Taking the Plunge
This Sunday is “Baptism of the Lord Sunday,” in the church calendar and the lectionary readings for the day have to do with Jesus’ baptism by John in the Jordan river.
And if you ask me, this is all a little abrupt.
Last Sunday was Epiphany, when we remember the story of the Magi visiting a toddler Jesus, and now we teleport about 28 years (!) into the future and find a fully-grown, 30-year-old Jesus about to drop his carpentry tools, brush the wood shavings off his tunic, and begin his ministry. It’s enough to make your head spin.
For centuries precocious children in Sunday school and scholars alike have asked the same questions: What was Jesus like as a child and young adult? Why didn’t the gospel writers think it was important enough to write down?
It’s certainly one of the questions I plan on asking at the pearly gates, but for now I wonder if it’s enough to say that we’re mistaken if we think the gospels are firstly about Jesus’ life. The subject of the gospels is not Jesus’ life as much as it is Jesus’ call—and even more, his acceptance of it.
The gospels are most concerned with how Jesus accepted and followed through with God’s calling upon his life, and Matthew, Mark and Luke all seem to agree that Jesus first accepted this calling at his baptism. Of course God was with him before then, and Luke tells us Jesus knew of God’s love even as a child in the temple, well before he stepped into the Jordan river with John. But it was in his baptism that Jesus formally accepted God’s calling upon his life, and so this is where the story of his ministry must begin.
The same may be said of us. God is certainly present in our lives from the moment we enter the world and that first breath of life enters our lungs, and many of us are Christians in our heart long before we enter the waters of baptism. But it’s in the waters of baptism that we join the generations of believers before us and Jesus himself in accepting God’s claim on our life and embrace our own call to ministry.

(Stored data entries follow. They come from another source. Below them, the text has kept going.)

(* ===== verification/BtrfsMount.v ===== *)
(** The btrfs driver: what mounting leaves behind.

    Every value that is read from the device has the range of its width, and
    so has every field of the file system after [mount], whatever the device
    holds; a mount that succeeds has a superblock with the right magic
    number, a chunk map, and the root of the file-system tree. *)
From S2P Require Export BtrfsLeaf.

(** [m] keeps [P], and a value it gives satisfies [Q]. *)
Definition gives {S A} (P : S -> Prop) (m : M S A) (Q : A -> Prop) : Prop :=
  forall s, P s -> P (m s).2 /\ forall v, (m s).1 = Ok v -> Q v.

Section gives.
Context {S : Type} (P : S -> Prop).

Lemma gives_ret {A} (a : A) (Q : A -> Prop) : Q a -> gives P (mret a) Q.
Proof. intros Hq s Hs. split; [done|]. by intros v [= <-]. Qed.
Lemma gives_lift {A} (r : res A) (Q : A -> Prop) : (forall v, r = Ok v -> Q v) -> gives P (lift r) Q.
Proof. intros Hq s Hs. split; [done|]. exact Hq. Qed.
Lemma gives_fail {A} e (Q : A -> Prop) : gives P (fail e) Q.
Proof. intros s Hs. by split. Qed.
Lemma gives_bind {A B} (m : M S A) (k : A -> M S B) (Q : A -> Prop) (R : B -> Prop) :
  gives P m Q -> (forall a, Q a -> gives P (k a) R) -> gives P (mbind k m) R.
Proof.
  intros Hm Hk s Hs. destruct (Hm s Hs) as [H1 H2]. unfold mbind, M_bind.
  destruct (m s) as [[a|e| |] s']; cbn in *; [by apply Hk; [apply H2|]|done..].
Qed.
Lemma gives_weaken {A} (m : M S A) (Q R : A -> Prop) : (forall a, Q a -> R a) -> gives P m Q -> gives P m R.
Proof. intros Hqr Hm s Hs. destruct (Hm s Hs). eauto. Qed.
Lemma gives_any {A} (m : M S A) (Q : A -> Prop) : gives P m Q -> gives P m (fun _ => True).
Proof. by apply gives_weaken. Qed.
Lemma gives_modify f : (forall s, P s -> P (f s)) -> gives P (modify f) (fun _ => True).
Proof. intros Hf s Hs. split; [by apply Hf|done]. Qed.
Lemma gives_get : gives P get P.
Proof. intros s Hs. split; [done|]. by intros v [= <-]. Qed.
Lemma gives_forM {A B} (l : list A) (acc : B) (body : A -> B -> M S B) (Q : B -> Prop) :
  Q acc -> (forall x a, Q a -> gives P (body x a) Q) -> gives P (forM l acc body) Q.
Proof.
  intros Ha Hb. revert acc Ha. induction l as [|x l IH]; intros acc Ha; [by apply gives_ret|]. cbn [forM].
  eapply gives_bind; [by apply Hb|]. intros a Hqa. by apply IH.
Qed.
End gives.

(** ** Decoding *)
Definition in_width (n : Z) (z : Z) : Prop := 0 <= z < 2 ^ n.
Abbreviation any := (fun _ : byteReader => True).

Lemma gives_u n : gives any (u n) (in_width (8 * Z.of_nat n)).
Proof.
  intros r _. split; [done|]. unfold u. rewrite get_bind. unfold getUint, slice. destruct (_ && _); [|done]. cbn.
  intros v [= <-]. replace (br_off r + Z.of_nat n - br_off r) with (Z.of_nat n) by lia. apply (le_get_range n (br_buf r) (br_off r)).
Qed.
Lemma gives_rcopy n : gives any (rcopy n) (fun _ => True).
Proof. by intros r _. Qed.
Lemma gives_skip n : gives any (skip n) (fun _ => True).
Proof. by intros r _. Qed.

(** Take the next reads of a decoder. *)
Ltac typed_reads :=
  repeat match goal with
  | |- gives any (mbind _ (u ?n)) _ => eapply gives_bind; [apply (gives_u n)|]; intros ? ?
  | |- gives any (mbind _ (rcopy ?n)) _ => eapply gives_bind; [apply (gives_rcopy n)|]; intros ? _
  | |- gives any (mbind _ (skip ?n)) _ => eapply gives_bind; [apply (gives_skip n)|]; intros ? _
  end.

Lemma decode_gives {A} (d : Rd A) buf v (Q : A -> Prop) : gives any d Q -> decode d buf = Ok v -> Q v.
Proof. intros Hd. by apply (Hd (mkByteReader buf 0) I). Qed.

Lemma gives_decodeKey : gives any decodeKey key_wf.
Proof. unfold decodeKey, u64, u8. typed_reads. by apply gives_ret. Qed.
Lemma gives_decodeLeafItem : gives any decodeLeafItem (fun it => key_wf (li_key it)).
Proof. unfold decodeLeafItem. eapply gives_bind; [apply gives_decodeKey|]. intros k Hk. unfold u32. typed_reads. by apply gives_ret. Qed.

Lemma gives_chunk_fields : gives any chunk_fields (fun '(length, flags, _) => in_width 64 length /\ in_width 64 flags).
Proof. unfold chunk_fields, u64, u32, u16. typed_reads. by apply gives_ret. Qed.
Lemma gives_stripe_offset : gives any stripe_offset (in_width 64).
Proof. unfold stripe_offset, u64. typed_reads. apply gives_u. Qed.
Lemma gives_root_fields : gives any root_fields (fun '(addr, lvl, dirID) => in_width 64 addr /\ in_width 8 lvl /\ in_width 64 dirID).
Proof. unfold root_fields, u64, u8. typed_reads. by apply gives_ret. Qed.

Record super_typed (s : SuperBlock) : Prop := {
  st_magic : Magic s = btrfsMagic;
  st_u64 : Forall (in_width 64) [Bytenr s; Flags s; Generation s; Root s; ChunkRoot s; LogRoot s; LogRootTransid s;
    TotalBytes s; BytesUsed s; RootDirObjectid s; NumDevices s; ChunkRootGeneration s; CompatFlags s; CompatRoFlags s;
    IncompatFlags s];
  st_u32 : Forall (in_width 32) [SectorSize s; NodeSize s; LeafSize s; StripeSize s; SysChunkArraySize s];
  st_u16 : in_width 16 (CsumType s);
  st_u8 : Forall (in_width 8) [RootLevel s; ChunkRootLevel s; LogRootLevel s]
}.

Lemma gives_decodeSuperBlock buf : gives any (decodeSuperBlock buf) super_typed.
Proof.
  unfold decodeSuperBlock, u64, u32, u16, u8. typed_reads. destruct (Z.eqb_spec a3 btrfsMagic); cbn [negb]; [|apply gives_fail].
  typed_reads. eapply gives_bind; [by apply (gives_lift _ _ (fun _ => True))|]. intros data _. apply gives_ret.
  split; cbn; rewrite ?Forall_cons, ?Forall_nil; split_and?; assumption || exact I.
Qed.

(** ** Chunks and walks *)
Definition chunk_typed (c : chunkMapping) : Prop :=
  Forall (in_width 64) [c_logical c; c_length c; c_physical c; c_flags c].
Definition context_typed (nodeSz : Z) (t : treeContext) : Prop := nodeSize t = nodeSz /\ Forall chunk_typed (chunks t).

Lemma addChunk_typed n l len p f t :
  context_typed n t -> in_width 64 l -> in_width 64 len -> in_width 64 p -> in_width 64 f ->
  context_typed n (addChunk l len p f t).
Proof.
  intros [Hn Ht] ? ? ? ?. split; [done|]. apply Forall_app. split; [done|].
  unfold chunk_typed. cbn. rewrite !Forall_cons, !Forall_nil. by split_and!.
Qed.

Section walk.
Context {D : Type} `{ReadWriterAt D}.

Lemma walk_gives {B} (cb : leafItem -> list byte -> M (treeContext * B) unit) (P : treeContext * B -> Prop) depth (d : D) addr :
  (forall item data, key_wf (li_key item) -> gives P (cb item data) (fun _ => True)) ->
  gives P (walkTreeWithNodeCB cb depth d addr) (fun _ => True).
Proof.
  intros Hcb. revert addr. induction depth as [|depth IH]; intros addr; [by apply gives_lift|]. cbn [walkTreeWithNodeCB].
  eapply gives_bind; [apply gives_get|]. intros s _. do 2 (eapply gives_bind; [by apply (gives_lift _ _ (fun _ => True))|]; intros ? _).
  destruct (decodeNodeHeader _) as [h r]. eapply gives_bind; [by apply (gives_lift _ _ (fun _ => True))|]. intros hd _. destruct (_ =? 0).
  - eapply gives_bind; [apply (gives_forM _ _ _ _ (fun _ => True)); [done|]|intros; by apply gives_ret]. intros i rd _. unfold walk_item.
    pose proof (gives_decodeLeafItem rd I) as [_ Hk]. destruct (decodeLeafItem rd) as [it rd']. cbn [fst] in Hk.
    eapply gives_bind; [exact (gives_lift _ _ _ Hk)|]. intros item Hitem. cbn zeta. destruct (_ <? _); [apply gives_fail|].
    eapply gives_bind; [by apply (gives_lift _ _ (fun _ => True))|]. intros data _.
    eapply gives_bind; [by apply Hcb|]. intros; by apply gives_ret.
  - eapply gives_bind; [apply (gives_forM _ _ _ _ (fun _ => True)); [done|]|intros; by apply gives_ret]. intros i rd _.
    destruct (decodeInternalPtr rd) as [p rd']. eapply gives_bind; [by apply (gives_lift _ _ (fun _ => True))|]. intros ptr _.
    eapply gives_bind; [apply IH|]. intros; by apply gives_ret.
Qed.

Lemma parseChunkItem_typed n item data :
  key_wf (li_key item) -> gives (fun x => context_typed n x.1) (parseChunkItem item data) (fun _ => True).
Proof.
  intros (_ & _ & Hoff). unfold parseChunkItem. destruct (_ <? 48); [by apply gives_ret|].
  pose proof (gives_chunk_fields (mkByteReader data 0) I) as [_ Hf]. destruct (chunk_fields _) as [f r]. cbn [fst] in Hf.
  eapply gives_bind; [exact (gives_lift _ _ _ Hf)|]. intros [[len flags] ns] [Hlen Hflags]. destruct (_ || _); [by apply gives_ret|].
  eapply (gives_bind _ _ _ (in_width 64)).
  { apply gives_lift. apply (gives_bind any (skip _) (fun _ => stripe_offset) (fun _ => True) _ (gives_skip _) (fun _ _ => gives_stripe_offset) r I). }
  intros off Hp. apply gives_modify. intros x Hx. by apply addChunk_typed.
Qed.

Lemma parseSysChunks_typed n rounds data pos t t' :
  context_typed n t -> parseSysChunks_loop rounds data pos t = Ok t' -> context_typed n t'.
Proof.
  revert pos t. induction rounds as [|rounds IH]; intros pos t Ht; cbn [parseSysChunks_loop]; destruct (_ <? _); [by intros [= <-]|done|by intros [= <-]|].
  destruct (slice data pos _) as [kbuf|?| |]; [|done..]. cbn [mbind res_bind].
  destruct (decode decodeKey kbuf) as [k|?| |] eqn:Ek; [|done..]. cbn [mbind res_bind].
  apply (decode_gives _ _ _ _ gives_decodeKey) in Ek as (_ & _ & Hoff). destruct (_ || _); [by intros [= <-]|].
  destruct (slice data (pos + 17) _) as [cbuf|?| |]; [|done..]. cbn [mbind res_bind].
  destruct (decode chunk_fields cbuf) as [[[len flags] ns]|?| |] eqn:Ec; [|done..]. cbn [mbind res_bind].
  apply (decode_gives _ _ _ _ gives_chunk_fields) in Ec as [Hlen Hflags]. destruct (_ || _); [by intros [= <-]|].
  destruct (slice data (pos + 17 + 48 + ns * 32 - 32) _) as [sbuf|?| |]; [|done..]. cbn [mbind res_bind].
  destruct (decode stripe_offset sbuf) as [p|?| |] eqn:Es; [|done..]. cbn [mbind res_bind].
  apply (decode_gives _ _ _ _ gives_stripe_offset) in Es. apply IH. by apply addChunk_typed.
Qed.
End walk.

(** ** The file system *)
Section mount.
Context {D : Type} `{ReadWriterAt D} `{Env}.
Implicit Types b : FileSystem D.

(** The fields have the ranges of their widths; [d] is the device. *)
Record typed (d : D) b : Prop := {
  ty_dev : dev b = d;
  ty_sb : forall s, sb b = Some s -> super_typed s;
  ty_tc : forall t, tc b = Some t -> exists s, sb b = Some s /\ context_typed (NodeSize s) t;
  ty_roots : Forall (in_width 64) [fsRoot b; extentRoot b; rootInode b];
  ty_levels : Forall (in_width 8) [fsRootLvl b; extentRootLvl b]
}.

Definition root_typed (r : Z * Z * Z) : Prop := let '(addr, lvl, dirID) := r in in_width 64 addr /\ in_width 8 lvl /\ in_width 64 dirID.

(** A state that is typed and has its superblock. *)
Definition with_super (d : D) (s : SuperBlock) b : Prop := typed d b /\ sb b = Some s.

Lemma gives_b_walk {B} (P : FileSystem D -> Prop) (Q : B -> Prop) addr (acc : B) cb :
  Q acc -> (forall item data, gives Q (cb item data) (fun _ => True)) -> gives P (b_walk addr acc cb) (fun x => Q x.1).
Proof.
  intros Ha Hcb. unfold b_walk. eapply gives_bind; [apply (gives_any _ _ (fun _ => True))|].
  { intros b Hb. split; [|done]. unfold get_tc. by destruct (tc b). }
  intros t _. eapply gives_bind; [apply gives_get|]. intros b _. unfold walkTree.
  destruct (walk_gives (fun item data => captured (cb item data)) (fun x => Q x.2) fuel (dev b) addr) with (t, acc) as [Hq _]; [|exact Ha|].
  - intros item data _ [t' x] Hx. cbn in Hx. destruct (Hcb item data x Hx) as [Hq _]. unfold captured.
    destruct (cb item data x) as [r x']. by split.
  - destruct (walkTreeWithNodeCB _ _ _ _ _) as [[[]|e| |] [t' x]]; cbn in Hq; [by apply gives_ret..|by apply gives_lift|by apply gives_lift].
Qed.

Lemma gives_find_root (P : FileSystem D -> Prop) objid : gives P (find_root objid) (fun r => root_typed r.1).
Proof.
  unfold find_root. eapply (gives_bind _ _ _ (fun _ => True)).
  { intros b Hb. split; [|done]. unfold get_sb. by destruct (sb b). }
  intros s _. apply gives_b_walk; [by repeat split|]. intros item data. destruct (_ && _); [|by apply gives_ret].
  destruct (_ <? 240); [by apply gives_ret|]. eapply (gives_bind _ _ _ root_typed).
  - apply gives_lift. intros v Hv. by apply (decode_gives _ _ _ _ gives_root_fields) in Hv.
  - intros f Hf. eapply gives_bind; [apply gives_modify; by intros|]. intros; apply gives_fail.
Qed.

Lemma root_or_error_typed msg r v : root_typed r.1 -> root_or_error msg r = Ok v -> root_typed v /\ v.1.1 <> 0.
Proof.
  destruct r as [[[addr lvl] dirID] err]. cbn. intros Hr. destruct (Z.eqb_spec addr 0); [done|].
  destruct (real_error err); [done|]. by intros [= <-].
Qed.

Lemma gives_findFSTreeRoot (P : FileSystem D -> Prop) : gives P findFSTreeRoot (fun r => root_typed r /\ r.1.1 <> 0).
Proof.
  unfold findFSTreeRoot. eapply gives_bind; [apply gives_find_root|]. intros r Hr. apply gives_lift. intros v.
  by apply root_or_error_typed.
Qed.
Lemma gives_findExtentTreeRoot (P : FileSystem D -> Prop) : gives P findExtentTreeRoot (fun r => root_typed r /\ r.1.1 <> 0).
Proof.
  unfold findExtentTreeRoot. eapply gives_bind; [apply gives_find_root|]. intros r Hr. apply gives_lift. intros v.
  by apply root_or_error_typed.
Qed.

Lemma gives_catch {S A} (P : S -> Prop) (m : M S A) (Q : A -> Prop) :
  gives P m Q -> gives P (catch m) (fun r => match r with inl a => Q a | inr _ => True end).
Proof.
  intros Hm s Hs. destruct (Hm s Hs) as [H1 H2]. unfold catch. destruct (m s) as [[a|e| |] s']; cbn in *; split; try done.
  - intros v [= <-]. by apply H2.
  - by intros v [= <-].
Qed.

Lemma gives_load_chunks (P : FileSystem D -> Prop) s : gives P (load_chunks s) (context_typed (NodeSize s)).
Proof.
  unfold load_chunks. eapply gives_bind; [apply gives_get|]. intros b _. eapply (gives_bind _ _ _ (context_typed (NodeSize s))).
  { apply gives_lift. intros t. unfold parseSysChunks. apply parseSysChunks_typed. by split; [|constructor]. }
  intros t Ht. destruct (0 <? _); [|by apply gives_ret]. unfold resolveChunkTree, walkTree.
  destruct (walk_gives (fun item data => if typ (li_key item) =? BTRFS_CHUNK_ITEM_KEY then parseChunkItem item data else mret tt)
    (fun x => context_typed (NodeSize s) x.1) fuel (dev b) (ChunkRoot s)) with (t, tt) as [Hq _]; [|exact Ht|].
  - intros item data Hk. destruct (_ =? _); [by apply parseChunkItem_typed|by apply gives_ret].
  - destruct (walkTreeWithNodeCB _ _ _ _ _) as [r [t' []]]. cbn in Hq.
    eapply gives_bind; [by apply (gives_lift _ _ (fun _ => True))|]. intros; by apply gives_ret.
Qed.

Next Sunday, January 20th, we will celebrate the ordination of four new deacons as part of our morning worship, which will be a beautiful occasion for all of us to join in this important ordinance of the church. But this Sunday I invite you to consider baptism as a kind of ordination. Just as God “ordained” Jesus at his baptism by blessing him as a “beloved son,” so too are each of us ordained when we enter the waters. We will remember together not only Jesus’ baptism but also our own, and may we be thankful for both.